Historiador contesta ideia de “silêncio”

Pio XII desenvolveu políticas ativas de salvamento de judeus

| 2 Fev 2022

Pio XII terá sensibilizado o clero para disponibilizar mosteiros, residências e claustros para esconder milhares de judeus, não apenas em Roma, mas também na residência de férias dos papas, em Castelgandolfo. Foto: Direitos reservados.

 

Pio XII salvou por iniciativa própria cerca de 15 mil judeus. O Papa soube cedo do Holocausto e informou sobre isso os Estados Unidos em 1942, mas aparentemente ninguém deu grande importância à informação. É essa, pelo menos, a convicção do historiador alemão Michael Feldkamp, depois de ter estudado os arquivos do Vaticano desse período, uma vez abertos à consulta pública, por decisão do Papa Francisco, em março de 2020.

Eugenio Pacelli, nome do futuro Pio XII, que tinha sido núncio na Alemanha desde o final da segunda década até final da seguinte, no século XX, e, depois secretário de Estado do Vaticano com o Papa Pio XI, viria a suceder-lhe em 1939, ano do início da II Guerra Mundial, até à sua morte em 1958. Como Papa, procurou manter uma posição de “imparcialidade” (que ele distinguia de neutralidade), relativamente às partes em conflito. Vários setores e até episcopados o acusaram de tibieza perante a política hitleriana, mesmo quando, com a invasão da Polónia, milhares de padres foram assassinados.

A verdade é que se gerou na opinião pública a perceção de que Pio XII fora um Papa distante do sofrimento e das políticas genocidas e de extermínio dos judeus. Em diferentes momentos e por diferentes fontes se foi sabendo de gestos privados de Pacelli para esconder e alimentar grupos de judeus. Mas faltava o acesso às fontes documentais, que se mantinham secretas.

Michael FeldKamp, arquivista-chefe do Bundestag (Parlamento alemão), que há anos se dedica a estudar a figura de Pio XII, entregou-se à análise de pastas com milhares de documentos, tendo concluído que foi bastante cedo que o Papa soube da existência dos campos de extermínio e que, em março de 1942, fez chegar a Franklin Roosevelt, o Presidente dos Estados Unidos da América, uma mensagem sobre o assunto, a qual não terá sido considerada verosímil.

Acima de tudo, os dados permitiram ao historiador calcular em cerca de 15 mil os judeus que Pio XII salvou, sensibilizando o clero para disponibilizar mosteiros, residências e claustros para esconder as pessoas. Não apenas em Roma, mas mesmo na residência de férias dos papas, em Castelgandolfo.

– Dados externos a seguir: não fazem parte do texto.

(** * ProxyReduxAction: handler classification, reducer synthesis and
      dispatch interception

    A shallow embedding of [src/redux/ProxyReduxAction.ts].  The module turns
    a handler object into a redux reducer ([createReducerByHandler]) and into
    a proxy whose property accesses dispatch actions ([createReduxHandler]);
    the two kinds of action are told apart by the suffix
    [SAGA_ACTION_TYPE_SUFFIX] of the action type.

    Conventions of the embedding:
    - JavaScript strings are [string]; the suffix and every name the module
      builds are ASCII;
    - a JavaScript object used as a dictionary ([actions], the [Map] held in
      [actionNames]) is a [gmap] with string keys; [actions] is a plain
      object, so reading [actions[type]] also finds the members it inherits
      from [Object.prototype];
    - the module is an ES module, hence strict code: in a call
      [handle(state, payload)] the callee has [this] undefined;
    - the [Map] objects live in a store addressed by locations, so that the
      identity of the object held in [handler.actionNames] can be stated;
    - a call that may raise returns a [completion];
    - [console.log] calls are not modelled. *)

From Stdlib Require Import ZArith.
From stdpp Require Import gmap strings list fin_maps.

Open Scope string_scope.

(** ** JavaScript strings *)

Module JSString.

(** [s.startsWith(p)] *)
Fixpoint startsWith (s p : string) {struct p} : bool :=
  match p, s with
  | EmptyString, _ => true
  | String _ _, EmptyString => false
  | String a p', String b s' => Ascii.eqb a b && startsWith s' p'
  end.

(** The string left after its first [n] characters. *)
Fixpoint drop (n : nat) (s : string) : string :=
  match n, s with
  | O, _ => s
  | S _, EmptyString => EmptyString
  | S n', String _ s' => drop n' s'
  end.

(** [s.endsWith(p)]: the last [length p] characters of [s] are [p]. *)
Definition endsWith (s p : string) : bool :=
  if (String.length p <=? String.length s)%nat
  then String.eqb (drop (String.length s - String.length p)%nat s) p
  else false.

(** [s.includes(p)]: [p] occurs in [s] at some position. *)
Fixpoint includes (s p : string) : bool :=
  startsWith s p ||
  match s with
  | EmptyString => false
  | String _ s' => includes s' p
  end.

(** [s.replace(p, r)] for a string pattern [p] and a replacement [r]
    without [$] patterns: the first occurrence of [p], scanning from the
    left, is replaced, and [s] is returned as it is when [p] does not
    occur. *)
Fixpoint replace (s p r : string) : string :=
  if startsWith s p then r +:+ drop (String.length p) s
  else match s with
       | EmptyString => EmptyString
       | String c s' => String c (replace s' p r)
       end.

End JSString.

(** ** The tag codec *)

Definition SAGA_ACTION_TYPE_SUFFIX : string := "__SAGA".

Definition getReducerTypeNameBySaga (type : string) : string :=
  JSString.replace type SAGA_ACTION_TYPE_SUFFIX "".

Definition getSagaTypeNameByReducer (type : string) : string :=
  type +:+ SAGA_ACTION_TYPE_SUFFIX.

(** ** JavaScript values *)

(** What a state or a payload is: plain data, and the two kinds of object
    that the members of [Object.prototype] can give, the wrapper object of
    a primitive value and [Object.prototype] itself.  Numbers are integers
    here. *)
#[warnings="-register-all"] Inductive value : Type :=
| VUndefined
| VNull
| VBoolean (b : bool)
| VNumber (n : Z)
| VString (s : string)
| VObject (fields : list (string * value))
| VWrapper (primitive : value)
| VObjectPrototype.

(** The result of a call: a value, or an exception. *)
Inductive completion (A : Type) : Type :=
| Normal (a : A)
| Throw (error : string).
Arguments Normal {A} a.
Arguments Throw {A} error.

(** What [isGenerator] reads of the [prototype] property of a function:
    whether it is there at all, and the [constructor.name] of its
    [__proto__] ([None] when [__proto__] is null). *)
Inductive prototype_property : Type :=
| NoPrototype
| PrototypeObject (proto_constructor_name : option string).

(** A function value: what calling it with [(state, payload)] gives, and its
    [prototype] property.  Methods and arrow functions have no [prototype];
    a generator function compiled with the regenerator runtime has one whose
    [__proto__.constructor] is named [GeneratorFunctionPrototype]. *)
Record function : Type := {
  call : value -> value -> completion value;
  prototype : prototype_property
}.

(** A member of a handler, the value of one of its properties: data or a
    function. *)
Inductive member : Type :=
| HValue (v : value)
| HFunction (f : function).

Record property : Type := {
  prop_value : member;
  enumerable : bool
}.

(** The keys a proxy trap receives: strings and symbols. *)
Inductive PropertyKey : Type :=
| KString (s : string)
| KSymbol (description : string).

Abbreviation loc := nat.

(** A handler object.  [own] lists its own properties other than the two
    reserved ones, [proto] the own properties of [Object.getPrototypeOf
    (handler)], both in property order; [constructor_name] is
    [handler.constructor.name].  [actionNames] is [None] while the field is
    null or undefined and the location of its [Map] afterwards. *)
Module SagaHandler.
Record t : Type := {
  constructor_name : string;
  own : list (string * property);
  proto : list (string * property);
  default : value;
  actionNames : option loc
}.
End SagaHandler.

Module ReduxAction.
Record t : Type := {
  type : string;
  payload : value
}.
End ReduxAction.

(** The redux store is external: of a store the embedding keeps the actions
    its [dispatch] has received, oldest first. *)
Record Store : Type := {
  dispatched : list ReduxAction.t
}.

(** The mutable state the module works on: the [Map] objects, the module
    variable [DEFAULT_STORE] ([None] until a store is registered) and the
    handlers registered with the saga manager. *)
Record World : Type := {
  maps : list (gmap string string);
  DEFAULT_STORE : option Store;
  sagaHandlers : list string
}.

(** ** Computations on the world that may raise *)

Definition M (A : Type) : Type := World -> completion (A * World).

Definition ret {A} (a : A) : M A := fun w => Normal (a, w).

Definition bind {A B} (m : M A) (k : A -> M B) : M B :=
  fun w => match m w with
           | Normal (a, w') => k a w'
           | Throw e => Throw e
           end.

Definition throw {A} (e : string) : M A := fun _ => Throw e.

Notation "'let!' x ':=' m 'in' k" := (bind m (fun x => k))
  (at level 10, x pattern, m at level 100, k at level 200).

(** [l.forEach(...)] and [for (... of l)] with a body that updates [acc]. *)
Fixpoint forEach {A S} (l : list A) (body : A -> S -> M S) (acc : S) : M S :=
  match l with
  | [] => ret acc
  | x :: l' => let! acc' := body x acc in forEach l' body acc'
  end.

(** [new Map()]: the new object is the next location of the store. *)
Definition with_new_map (w : World) : World :=
  {| maps := maps w ++ [∅];
     DEFAULT_STORE := DEFAULT_STORE w;
     sagaHandlers := sagaHandlers w |}.

Definition Map_new : M loc :=
  fun w => Normal (length (maps w), with_new_map w).

(** [ref.set(k, v)]; on a null or undefined [ref] a [TypeError]. *)
Definition Map_set (ref : option loc) (k v : string) : M unit :=
  match ref with
  | None => throw "TypeError: Cannot read property 'set' of undefined"
  | Some l => fun w => Normal (tt,
                   {| maps := alter (insert k v) l (maps w);
                      DEFAULT_STORE := DEFAULT_STORE w;
                      sagaHandlers := sagaHandlers w |})
  end.

(** [Array.from(m.values())] of the map at [l]. *)
Definition Map_values (l : loc) (w : World) : list string :=
  match maps w !! l with
  | Some m => (map_to_list m).*2
  | None => []
  end.

(** ** Reading properties *)

Fixpoint lookup_property (key : string) (ps : list (string * property))
  : option property :=
  match ps with
  | [] => None
  | (k, p) :: ps' => if String.eqb k key then Some p else lookup_property key ps'
  end.

Definition isNullOrUndefined (h : member) : bool :=
  match h with
  | HValue VUndefined | HValue VNull => true
  | _ => false
  end.

Definition isUndefined (h : member) : bool :=
  match h with
  | HValue VUndefined => true
  | _ => false
  end.

Definition isFunction (h : member) : bool :=
  match h with
  | HFunction _ => true
  | HValue _ => false
  end.

(** [h === s] for a string [s] *)
Definition strict_equals_string (h : member) (s : string) : bool :=
  match h with
  | HValue (VString s') => String.eqb s' s
  | _ => false
  end.

(** [h.prototype] *)
Definition handle_prototype (h : member) : prototype_property :=
  match h with
  | HFunction f => prototype f
  | HValue _ => NoPrototype
  end.

(** The own property names of [Object.prototype], all of them not
    enumerable; a handler prototype inherits them. *)
Definition Object_prototype_names : list string :=
  ["constructor"; "__defineGetter__"; "__defineSetter__"; "hasOwnProperty";
   "__lookupGetter__"; "__lookupSetter__"; "isPrototypeOf";
   "propertyIsEnumerable"; "toString"; "valueOf"; "__proto__";
   "toLocaleString"].

(** [typeof v === "object"] for a value other than null, or a function:
    whether [v] is an object. *)
Definition is_object (v : value) : bool :=
  match v with
  | VObject _ | VWrapper _ | VObjectPrototype => true
  | _ => false
  end.

(** [Object(v)] called as a function: a new empty object for undefined and
    null, the wrapper object of a primitive, an object as it is. *)
Definition Object_call (v : value) : value :=
  match v with
  | VUndefined | VNull => VObject []
  | VBoolean _ | VNumber _ | VString _ => VWrapper v
  | VObject _ | VWrapper _ | VObjectPrototype => v
  end.

(** A built-in method of [Object.prototype], by what the call
    [method(state, payload)] with [this] undefined gives. *)
Definition builtin (body : value -> value -> completion value) : property :=
  {| prop_value := HFunction {| call := body; prototype := NoPrototype |};
     enumerable := false |}.

(** [ToObject(undefined)] *)
Definition undefined_this : completion value :=
  Throw "TypeError: Cannot convert undefined or null to object".

(** The own properties of [Object.prototype], read through an object that
    inherits them, in the order of [Object_prototype_names].  Called with
    [this] undefined, every method but three raises when it converts
    [this] to an object: [Object] does not read [this], [toString] answers
    for undefined, and [isPrototypeOf] answers false for an argument that is
    no object before it reads [this].  [__proto__] is an accessor; read
    through an ordinary object it gives [Object.prototype]. *)
Definition Object_prototype : list (string * property) :=
  [("constructor",
    {| prop_value :=
         HFunction {| call := fun state _ => Normal (Object_call state);
                      prototype := PrototypeObject None |};
       enumerable := false |});
   ("__defineGetter__", builtin (fun _ _ => undefined_this));
   ("__defineSetter__", builtin (fun _ _ => undefined_this));
   ("hasOwnProperty", builtin (fun _ _ => undefined_this));
   ("__lookupGetter__", builtin (fun _ _ => undefined_this));
   ("__lookupSetter__", builtin (fun _ _ => undefined_this));
   ("isPrototypeOf",
    builtin (fun state _ =>
               if is_object state then undefined_this
               else Normal (VBoolean false)));
   ("propertyIsEnumerable", builtin (fun _ _ => undefined_this));
   ("toString", builtin (fun _ _ => Normal (VString "[object Undefined]")));
   ("valueOf", builtin (fun _ _ => undefined_this));
   ("__proto__",
    {| prop_value := HValue VObjectPrototype; enumerable := false |});
   ("toLocaleString", builtin (fun _ _ => undefined_this))].
(** * Transducist: the stage catalog of [src/transducers.ts]

    A shallow embedding of the transformer classes of [transducers.ts] and a
    verification of their step / finish behaviour.

    Conventions of the embedding.

    - A JavaScript object with mutable private fields (a transformer
      instance) is a record of field values that every method takes and
      returns: [this] goes in, the updated [this] comes out.  The field [xf]
      of a stage refers to the downstream transformer object, so the record of
      a stage contains the record of its downstream.
    - An accumulator record that a step mutates in place and then returns
      ([DedupeState], [TakeNthState], ...) is a value that is updated
      functionally: in every such method the mutated object is the returned
      one.
    - [number] parameters and counters are integers ([Z]); arrays are lists,
      [push] appends at the end.
    - [MaybeReduced<T> = T | Reduced<T>] is a two-constructor type.
    - [util.ts], [types.ts] and [core.ts] are imported by [transducers.ts]
      but are not part of the sources at hand: what is used of them is
      modelled from the specification, and marked so.

    The definitions come first: the wrapper, the protocol, the driving
    loop, the stage classes in the order of the source, the test harness and
    the list functions the stages are compared with.  The theorems follow,
    stage by stage. *)

From Stdlib Require Import String.
From Stdlib Require Import List ZArith Lia Bool.
Import ListNotations.
Local Open Scope Z_scope.

Set Implicit Arguments.

(* ===================================================================== *)
(** ** [util.ts]: the reduced wrapper *)
(* ===================================================================== *)

(** Modelled from the spec: [MaybeReduced<T>] of [types.ts] (section 3, the
    reduction signal: one accumulator value plus a "done" flag).  A plain
    value, or a value wrapped as
    [{ "@@transducer/reduced": true, "@@transducer/value": v }]. *)
Inductive MaybeReduced (T : Type) : Type :=
| Plain (v : T)
| Reduced (v : T).

Arguments Plain {T} v.
Arguments Reduced {T} v.

(** Modelled from the spec: [reduced] of [util.ts] (section 4.1,
    [signal(value)] wraps a value as terminal). *)
Definition reduced {T} (x : T) : MaybeReduced T := Reduced x.

(** Modelled from the spec: [isReduced] of [util.ts] (section 4.1,
    [isSignaled(x)] tests the flag). *)
Definition isReduced {T} (x : MaybeReduced T) : bool :=
  match x with
  | Reduced _ => true
  | Plain _ => false
  end.

(** Modelled from the spec: [unreduced] of [util.ts] (section 4.1,
    [unwrap(x)] returns the underlying value whether or not signaled). *)
Definition unreduced {T} (x : MaybeReduced T) : T :=
  match x with
  | Reduced v => v
  | Plain v => v
  end.

(** Modelled from the spec: [ensureReduced] of [util.ts] (section 4.1,
    [ensureSignaled(x)] returns [x] unchanged if already signaled, else
    wraps it). *)
Definition ensureReduced {T} (x : MaybeReduced T) : MaybeReduced T :=
  if isReduced x then x else reduced (unreduced x).

(* ===================================================================== *)
(** ** [types.ts]: the transformer protocol *)
(* ===================================================================== *)

(** Modelled from the spec: the [CompletingTransformer] interface of
    [types.ts] (section 3, the capability triple initialize / step / finish).
    [St] is the type of the object's fields; [xf_new] holds their values
    right after the constructor has run. *)
Record CompletingTransformer (St TResult TCompleteResult TInput : Type) := {
  xf_new : St;
  xf_init : St -> TResult * St;
  xf_result : St -> TResult -> TCompleteResult * St;
  xf_step : St -> TResult -> TInput -> MaybeReduced TResult * St
}.

(** JavaScript's [===] on the values handed to a stage.  It is symmetric and
    transitive; it is not assumed reflexive ([NaN !== NaN]) nor to separate
    distinct values ([0 === -0]). *)
Class StrictEq (T : Type) := {
  strict_eq : T -> T -> bool;
  strict_eq_sym : forall a b, strict_eq a b = strict_eq b a;
  strict_eq_trans : forall a b c,
    strict_eq a b = true -> strict_eq b c = true -> strict_eq a c = true
}.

“Agora podemos corrigir muitas vagas suposições ou até mesmo acusações” contra o Papa e o seu suposto “silêncio”, comentou Feldkamp, em declarações ao Vatican News.

“O problema do silêncio mantém-se, certamente. Todavia, já se pode considerar razoável, tendo em conta que escondeu as pessoas. Nesse tempo, não pôde atrair mais as atenções, promovendo protestos o escrevendo notas de condenação”, acrescentou.